104 The Sensitivity of the Global Moist Isentropic Circulation and the Response to Surface Perturbations in an Idealized Moist Model

Tuesday, 27 June 2017
Salon A-E (Marriott Portland Downtown Waterfront)
Robert Fajber, Unversity of Toronto, Toronto, ON, Canada; and P. J. Kushner and F. B. Laliberte

Since many of the processes in the midlatitude atmosphere are approximately moist adiabatic, zonally averaging using a moist isentropic coordinate reveals the global overturning circulation, composed of a global warm, moist poleward branch and a global cold, equatorward branch. This streamfunction gives insight into the thermodynamic cycles embedded within the general circulation; understanding its sensitivity to circulation perturbations could give some intuition into the nature of combined fluid dynamical and thermodynamical changes in the atmosphere.

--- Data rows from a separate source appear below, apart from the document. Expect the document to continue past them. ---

(** * WinGetPro: the core of [wingetpro.py], embedded and verified

    The development follows the source file top to bottom:
    - Python's [str] primitives used by the program ([strip], [lower],
      [splitlines], [find], slicing, the three regular expressions);
    - [run_winget] (the command runner), over an explicit model of the
      operating system;
    - [parse_winget_table] (the table parser);
    - [get_pins] and [_to_rows] (pin registry and row normaliser);
    - [_version_key], [_cell_key], [_sort_tree], [_on_sort] (sorting);
    - [_selected_ids] and the command builders;
    - the worker of [_run_many] (the task queue).
    - [_filter_rows] and [_apply_filter_only] (the local filter);
    - [_poll_queue], [_append_log], [_set_busy], [_fill_table] and the
      worker of [refresh] (the window and its messages);
    - [_winstall_url_for] and [_wingetrun_url_for] (the web links), with
      [urllib.parse.quote] on the same range of characters.

    Text is modelled as [list ascii]; a character is a code point in
    0..255 (the Latin-1 range of Python's [str]), and the character
    classes below are Python's on that range. Python's [int] is [Z];
    indices and lengths are [nat]. *)

From Stdlib Require Import ZArith Ascii String List Lia Bool.
From Stdlib Require Import DecimalString.
From stdpp Require Import gmap strings list fin_maps sorting.

Abbreviation str := (list ascii).
Coercion list_ascii_of_string : string >-> list.
Open Scope string_scope.
Open Scope nat_scope.
Open Scope list_scope.

(** ** Python's [str] primitives *)

Definition code (c : ascii) : N := N_of_ascii c.

(** [str.isspace] on one character, also the class [\s] of [re]. *)
Definition isspace (c : ascii) : bool :=
  let n := code c in
  ((9 <=? n) && (n <=? 13) || (28 <=? n) && (n <=? 32) || (n =? 133) || (n =? 160))%N.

Insight into the sensitivity of the global moist isentropic streamfunction can be gained by using the statistical transformed Eulerian mean (STEM) circulation to parameterize the streamfunction in terms of zonally averaged second order statistics. Since the STEM has a relatively simple functional form, we can calculate the sensitivity of the STEM by calculating functional derivatives that give the first order changes to the global moist isentropic streamfunction to perturbations in the circulation statistics.

These functional derivatives are interpreted in the relatively simple context of midlatitude surface perturbations in an idealised moist model which incorporates the latent heating of water vapor but not its radiative effects. These experiments show that the zonal mean thermodynamic response to surface heating raises the streamfunction onto higher isentropes near the surface anomaly, but that changes in the eddy covariance are responsible for shifting the circulation maximum poleward. These changes are interpreted in terms of the functional derivatives, demonstrating how the functional derivatives of the STEM conveniently reveal the background sensitivity of the moist isentropic circulation to perturbations.